On 25 May 2021, his body was transferred to relatives with a bandaged head. According to his brother, he was told that the body fell from the morgue refrigerator. On 25 May 2021, Investigative Committee of Belarus published a video mounted of at least two parts made probably in a solitary cell (ШИЗО, Штрафной изолятор — ShIZO, Punishment isolator) with Ashurak falling twice for no visible reason.
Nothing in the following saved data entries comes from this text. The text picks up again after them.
(** The generator's output is the per-entry results, in order. *)
Lemma parse_lsblkjs_entries data hostname lg disks :
  parse_lsblkjs data hostname = (lg, Return disks) ->
  exists entries (rs : list (list log_event * option Disk)),
    py_iter data = Return entries /\
    Forall2 (fun e r => lsblk_disk hostname e = (fst r, Return (snd r))) entries rs /\
    disks = somes (map snd rs) /\ lg = concat (map fst rs).
Proof.
  unfold parse_lsblkjs. intros H.
  apply bind_lift_inv in H as (entries & Hit & H).
  apply bind_Return_inv in H as (l1 & ds & l2 & Hds & H & ->).
  injection H as <- <-.
  apply mapMl_Return_inv in Hds as (rs & HF & -> & ->).
  exists entries, rs. rewrite app_nil_r. auto.
Qed.

Lemma parse_lsblkjs_In data hostname lg disks dsk :
  parse_lsblkjs data hostname = (lg, Return disks) ->
  In dsk disks ->
  exists entries disk_js lg',
    py_iter data = Return entries /\ In disk_js entries /\
    lsblk_disk hostname disk_js = (lg', Return (Some dsk)).
Proof.
  intros H Hin.
  apply parse_lsblkjs_entries in H as (entries & rs & Hit & HF & -> & _).
  apply somes_In in Hin. apply in_map_iff in Hin as ([l o] & Ho & Hin).
  simpl in Ho. subst o.
  assert (Hex : exists disk_js lg', In disk_js entries /\
            lsblk_disk hostname disk_js = (lg', Return (Some dsk))).
  { clear Hit. induction HF as [|e r es rs' He HF IH]; [destruct Hin|].
    destruct Hin as [->|Hin].
    - exists e, l. split; [left; reflexivity | exact He].
    - destruct (IH Hin) as (d & l' & Hd & Hl).
      exists d, l'. split; [right; exact Hd | exact Hl]. }
  destruct Hex as (d & l' & Hd & Hl). exists entries, d, l'. auto.
Qed.

Lemma parse_lsblkjs_source data hostname lg disks dsk :
  parse_lsblkjs data hostname = (lg, Return disks) ->
  In dsk disks ->
  exists name,
    py_getitem (dsk_extra dsk) "name" = Return (JStr name) /\
    re_match synthetic_re name = false /\
    dsk_name dsk = "/dev/" +:+ name.
Proof.
  intros H Hin.
  destruct (parse_lsblkjs_In _ _ _ _ _ H Hin) as (es & d & l & _ & _ & Hd).
  apply lsblk_disk_yield in Hd
    as (name & tp & tran & rota & Hn & Hm & _ & _ & _ & _ & Hnm & Hex & _).
  exists name. rewrite Hex. auto.
Qed.

Lemma somes_app {A} (l1 l2 : list (option A)) :
  somes (l1 ++ l2) = somes l1 ++ somes l2.
Proof.
  induction l1 as [|[a|] l1 IH]; simpl; [reflexivity| |exact IH].
  rewrite IH. reflexivity.
Qed.

(** The turns of the loop over a list of entries, one after the other. *)
Lemma mapMl_app {A B} (f : A -> M B) l1 l2 :
  mapMl f (l1 ++ l2)
  = match mapMl f l1 with
    | (lg1, Return r1) =>
        match mapMl f l2 with
        | (lg2, Return r2) => (lg1 ++ lg2, Return (r1 ++ r2))
        | (lg2, Raise e) => (lg1 ++ lg2, Raise e)
        end
    | (lg1, Raise e) => (lg1, Raise e)
    end.
Proof.
  induction l1 as [|x l1 IH]; simpl.
  - destruct (mapMl f l2) as [lg2 [r2|e]]; reflexivity.
  - rewrite IH. destruct (f x) as [lx [y|e]]; simpl; [|reflexivity].
    destruct (mapMl f l1) as [lg1 [r1|e]]; simpl.
    + destruct (mapMl f l2) as [lg2 [r2|e]]; simpl;
        rewrite ?app_nil_r, ?app_assoc; reflexivity.
    + rewrite ?app_nil_r. reflexivity.
Qed.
The committee also said that Ashurak didn't have any health complaints and refused medical help and hospitalization. The relatives had a preliminary death certificate with an unidentified cause of death (ICD-10 code R99 "Ill-defined and unknown cause of mortality").

Ashurak was buried on 26 May 2021. According to his last will, his body was covered with a white-red-white flag.

== Commemoration ==
A Polish singer Maciej Wróblewski dedicated a song Belarusian Path - We Will Prevail (Białoruski Szlak - PERAMOŻEM) to Vitold Ashurak. It was premiered on 3 August 2021.

On October 31, 2021, a memorial cross in honor of Vitold Ashurak was unveiled in the Belarusian church of Antwerpen, Belgium.

In March 2023, he was posthumously awarded the Medal of the Order of the Pahonia.

His death is the symbolic basis for establishing 21 May as the Day of Political Prisoners in Belarus.